» **Source material**:

(* ===== verification/Hosts.v ===== *)
(** Hosts: what a runner asks of the machine it runs on, and the programs over it.

    A program is a state passing function that may fail ([io]); its state is the [world] of
    the class [Host], whose fields are the calls the runner crates make: environment and
    clocks, files, processes, and the primitives of the Linux sandbox. [HostLog] is a host
    that can say what was asked of it, in order; theorems about the order and the failure
    of calls are stated on its log. *)

From Stdlib Require Import ZArith.
From S2P Require Import Prelude Seccomp.

(** * Programs *)

Definition io (W E A : Type) : Type := W → result A E * W.

#[export] Instance io_ret {W E} : MRet (io W E) := λ A a w, (Ok a, w).

#[export] Instance io_bind {W E} : MBind (io W E) := λ A B f c w,
  match c w with (Ok a, w') => f a w' | (Err e, w') => (Err e, w') end.

Definition fail {W E A} (e : E) : io W E A := λ w, (Err e, w).

(** A pure [Result] followed by the question mark. *)
Definition from_result {W E A} (r : result A E) : io W E A := λ w, (r, w).

Definition ask {W E A} (f : W → A) : io W E A := λ w, (Ok (f w), w).

Definition always {W E A} (f : W → A * W) : io W E A := λ w, let (a, w') := f w in (Ok a, w').

Definition io_map_err {W E F A} (f : E → F) (c : io W E A) : io W F A := λ w,
  let (r, w') := c w in (map_err f r, w').

(** The result as a value: a [match] on it, or [let _ =]. *)
Definition attempt {W E F A} (c : io W E A) : io W F (result A E) := λ w,
  let (r, w') := c w in (Ok r, w').

Definition when {W E} (b : bool) (c : io W E ()) : io W E () := if b then c else mret tt.

(** What holds of the result and the world a program leaves. *)
Definition iowp {W E A} (c : io W E A) (Q : result A E → W → Prop) (w : W) : Prop :=
  Q (c w).1 (c w).2.

Section iowp.
Context {W : Type}.

Lemma iowp_ret {E A} (a : A) (Q : result A E → W → Prop) w :
  Q (Ok a) w → iowp (mret a) Q w.
Proof. done. Qed.

Lemma iowp_fail {E A} (e : E) (Q : result A E → W → Prop) w : Q (Err e) w → iowp (fail e) Q w.
Proof. done. Qed.

Lemma iowp_result {E A} (r : result A E) (Q : result A E → W → Prop) w :
  Q r w → iowp (from_result r) Q w.
Proof. done. Qed.

Lemma iowp_ask {E A} (f : W → A) (Q : result A E → W → Prop) w :
  Q (Ok (f w)) w → iowp (ask f) Q w.
Proof. done. Qed.

Lemma iowp_always {E A} (f : W → A * W) (Q : result A E → W → Prop) w :
  Q (Ok (f w).1) (f w).2 → iowp (always f) Q w.
Proof. unfold iowp, always. by destruct (f w). Qed.

Lemma iowp_map_err {E F A} (f : E → F) (c : io W E A) (Q : result A F → W → Prop) w :
  iowp c (λ r, Q (map_err f r)) w → iowp (io_map_err f c) Q w.
Proof. unfold iowp, io_map_err. by destruct (c w). Qed.

Lemma iowp_attempt {E F A} (c : io W E A) (Q : result (result A E) F → W → Prop) w :
  iowp c (λ r, Q (Ok r)) w → iowp (attempt c) Q w.
Proof. unfold iowp, attempt. by destruct (c w). Qed.

Lemma iowp_mono {E A} (c : io W E A) (P Q : result A E → W → Prop) w :
  iowp c P w → (∀ r w', P r w' → Q r w') → iowp c Q w.
Proof. unfold iowp. auto. Qed.

Lemma iowp_bind {E A B} (c : io W E A) (f : A → io W E B) (Q : result B E → W → Prop) w :
  iowp c (λ r w', match r with Ok a => iowp (f a) Q w' | Err e => Q (Err e) w' end) w →
  iowp (c ≫= f) Q w.
Proof. unfold iowp, mbind, io_bind. by destruct (c w) as [[]]. Qed.

Lemma iowp_when {E} (b : bool) (c : io W E ()) (Q : result () E → W → Prop) w :
  (b = true → iowp c Q w) → (b = false → Q (Ok tt) w) → iowp (when b c) Q w.
Proof. intros H1 H2. destruct b; [by apply H1|by apply H2]. Qed.

Lemma iowp_run {E A} (c : io W E A) (Q : result A E → W → Prop) w r w' :
  iowp c Q w → c w = (r, w') → Q r w'.
Proof. unfold iowp. intros HQ Hc. by rewrite Hc in HQ. Qed.
End iowp.

Lemma io_bind_run {W E A B} (c : io W E A) (f : A → io W E B) w r w' :
  c w = (r, w') → (c ≫= f) w = match r with Ok a => f a w' | Err e => (Err e, w') end.
Proof. unfold mbind, io_bind. intros ->. by destruct r. Qed.

Lemma io_bind_Ok {W E A B} (c : io W E A) (f : A → io W E B) w b w' :
  (c ≫= f) w = (Ok b, w') → ∃ a w1, c w = (Ok a, w1) ∧ f a w1 = (Ok b, w').
Proof. unfold mbind, io_bind. destruct (c w) as [[a|] w1]; [by eauto|done]. Qed.

Lemma io_bind_Err {W E A B} (c : io W E A) (f : A → io W E B) w e w' :
  (c ≫= f) w = (Err e, w') →
  c w = (Err e, w') ∨ ∃ a w1, c w = (Ok a, w1) ∧ f a w1 = (Err e, w').
Proof.
  unfold mbind, io_bind. destruct (c w) as [[a|] w1]; [by eauto|]. intros [= <- <-]. by left.
Qed.

(** One step of a program: a goal [iowp (c ≫= f) Q w] becomes one for [c]. *)
Ltac io_step :=
  lazymatch goal with
  | |- iowp (mbind _ _) _ _ => apply iowp_bind
  | |- iowp (mret _) _ _ => apply iowp_ret
  | |- iowp (fail _) _ _ => apply iowp_fail
  | |- iowp (from_result _) _ _ => apply iowp_result
  | |- iowp (ask _) _ _ => apply iowp_ask
  | |- iowp (always _) _ _ => apply iowp_always
  | |- iowp (io_map_err _ _) _ _ => apply iowp_map_err
  | |- iowp (attempt _) _ _ => apply iowp_attempt
  | |- iowp (when _ _) _ _ => apply iowp_when; intros ?
  | |- iowp (if ?b then _ else _) _ _ => destruct b eqn:?
  | |- iowp (let (_, _) := ?p in _) _ _ => destruct p
  end; cbv beta iota.

(** * Hosts *)

(** [std::process::Output]; [exit] is [status.code()]. *)
Record Output : Type := {
  success : bool; exit : option Z; stdout : string; stderr : string
}.

(** What the parent asks of Landlock: rights on a directory tree. *)
Record Access : Type := { acc_read : bool; acc_write : bool; acc_execute : bool }.

(** The calls of the child between fork and exec. [slave] and [ruleset] are descriptors. *)
Inductive ChildCall : Type :=
  | CC_setsid
  | CC_setpgid
  | CC_tiocsctty (slave : N)
  | CC_dup2 (slave target : N)
  | CC_close (slave : N)
  | CC_join_cgroup (procs : string)
  | CC_rlimit_as (limit : N)
  | CC_no_new_privs
  | CC_unshare (user mount pid : bool)
  | CC_landlock (ruleset : N)
  | CC_seccomp (rules : RuleMap).

(** The calls that act on the host. *)
Inductive HostCall : Type :=
  | HC_create_dir_all (path : string)
  | HC_create_dir (path : string)
  | HC_remove_dir (path : string)
  | HC_write (path data : string)
  | HC_landlock_add (ruleset : N) (path : string) (access : Access)
  | HC_child (c : ChildCall).

Class Host : Type := {
  world : Type;
  (** [std::env::consts::ARCH]. *)
  host_arch : string;
  (** [format!("{:?}", text)], which asks Unicode which characters can be printed. *)
  debug_text : string → string;
  (** [std::env::var(name).ok()]. *)
  getenv : string → world → option string;
  (** [now_ms] of receipt.rs: milliseconds since the epoch, zero before it. *)
  clock_ms : world → N * world;
  (** [Instant::now()], in nanoseconds. *)
  instant : world → N;
  sleep : N → world → world;
  (** [Command::new(p).args(l).stdin(null).output()]. *)
  run_process : string → list string → io world string Output;
  (** Calls that succeed or fail with an [io::Error], as its text. *)
  call : HostCall → io world string ();
  (** [fs::read_to_string(path).ok()]. *)
  read_file : string → world → option string;
  (** [PathFd::new(path).is_ok()]. *)
  opens : string → world → bool;
  (** [Ruleset::default().handle_access(..).create()] at an ABI, and the descriptor it ends
      as, if any. *)
  landlock_create : N → io world string N;
  landlock_into_fd : N → io world string (option N);
  dup_fd : N → io world string N;
  (** [SeccompFilter::new] and [BpfProgram::try_from]. *)
  compile_filter : RuleMap → TargetArch → result () string;
  (** The exec after the calls of the child: program, arguments, directory, environment;
      the id of the child. *)
  exec : string → list string → string → gmap string string → io world string N;
  (** [try_wait], [wait] and the killing of a process group. *)
  try_wait : N → io world string (option (option Z));
  wait : N → io world string (option Z);
  kill_group : N → world → world;
  (** The joins of the two drainer threads of a child: what they collected. They read until
      every process that holds the pipes has closed them; [None] where one never does. *)
  drained : N → world → option (string * string) * world
}.

Section calls.
Context `{Host}.

Definition now_ms {E} : io world E N := always clock_ms.

Definition env_or {E} (name default : string) : io world E string :=
  ask (λ w, match getenv name w with Some v => v | None => default end).

Definition child {E} (f : string → E) (c : ChildCall) : io world E () :=
  io_map_err f (call (HC_child c)).
End calls.

(** * Logs *)

Inductive Event : Type :=
  | Did (c : HostCall)
  | Failed_to (c : HostCall)
  | Executed (program : string) (args : list string) (dir : string) (env : gmap string string)
  | Ran (program : string) (args : list string)
  | Killed (pid : N).

Definition called (c : HostCall) (ok : bool) : Event := if ok then Did c else Failed_to c.

Class HostLog (H : Host) : Type := {
  log : world → list Event;
  log_clock w : log (clock_ms w).2 = log w;
  log_sleep n w : log (sleep n w) = log w;
  log_process p l w : log (run_process p l w).2 = log w ++ [Ran p l];
  log_call c w : log (call c w).2 = log w ++ [called c (is_ok (call c w).1)];
  log_landlock_create n w : log (landlock_create n w).2 = log w;
  log_landlock_into_fd n w : log (landlock_into_fd n w).2 = log w;
  log_dup n w : log (dup_fd n w).2 = log w;
  log_exec p l d e w :
    log (exec p l d e w).2
    = log w ++ (if is_ok (exec p l d e w).1 then [Executed p l d e] else []);
  log_try_wait p w : log (try_wait p w).2 = log w;
  log_wait p w : log (wait p w).2 = log w;
  log_kill p w : log (kill_group p w) = log w ++ [Killed p];
  log_drained p w : log (drained p w).2 = log w
}.

(** A monotonic clock: [thread::sleep] lasts at least as long as it is told. *)
Class HostClock (H : Host) : Prop := {
  instant_sleep n w : (instant w + n ≤ instant (sleep n w))%N;
  instant_try_wait p w : (instant w ≤ instant (try_wait p w).2)%N
}.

» **What you have to do**: Look through the material above and print exactly the lines from the one containing "(io_map_err _ _) _ _ => apply iowp_map_err" to the one containing "getenv : string → world → option string;", both included, and nothing more.

» **Expected output**:
  | |- iowp (io_map_err _ _) _ _ => apply iowp_map_err
  | |- iowp (attempt _) _ _ => apply iowp_attempt
  | |- iowp (when _ _) _ _ => apply iowp_when; intros ?
  | |- iowp (if ?b then _ else _) _ _ => destruct b eqn:?
  | |- iowp (let (_, _) := ?p in _) _ _ => destruct p
  end; cbv beta iota.

(** * Hosts *)

(** [std::process::Output]; [exit] is [status.code()]. *)
Record Output : Type := {
  success : bool; exit : option Z; stdout : string; stderr : string
}.

(** What the parent asks of Landlock: rights on a directory tree. *)
Record Access : Type := { acc_read : bool; acc_write : bool; acc_execute : bool }.

(** The calls of the child between fork and exec. [slave] and [ruleset] are descriptors. *)
Inductive ChildCall : Type :=
  | CC_setsid
  | CC_setpgid
  | CC_tiocsctty (slave : N)
  | CC_dup2 (slave target : N)
  | CC_close (slave : N)
  | CC_join_cgroup (procs : string)
  | CC_rlimit_as (limit : N)
  | CC_no_new_privs
  | CC_unshare (user mount pid : bool)
  | CC_landlock (ruleset : N)
  | CC_seccomp (rules : RuleMap).

(** The calls that act on the host. *)
Inductive HostCall : Type :=
  | HC_create_dir_all (path : string)
  | HC_create_dir (path : string)
  | HC_remove_dir (path : string)
  | HC_write (path data : string)
  | HC_landlock_add (ruleset : N) (path : string) (access : Access)
  | HC_child (c : ChildCall).

Class Host : Type := {
  world : Type;
  (** [std::env::consts::ARCH]. *)
  host_arch : string;
  (** [format!("{:?}", text)], which asks Unicode which characters can be printed. *)
  debug_text : string → string;
  (** [std::env::var(name).ok()]. *)
  getenv : string → world → option string;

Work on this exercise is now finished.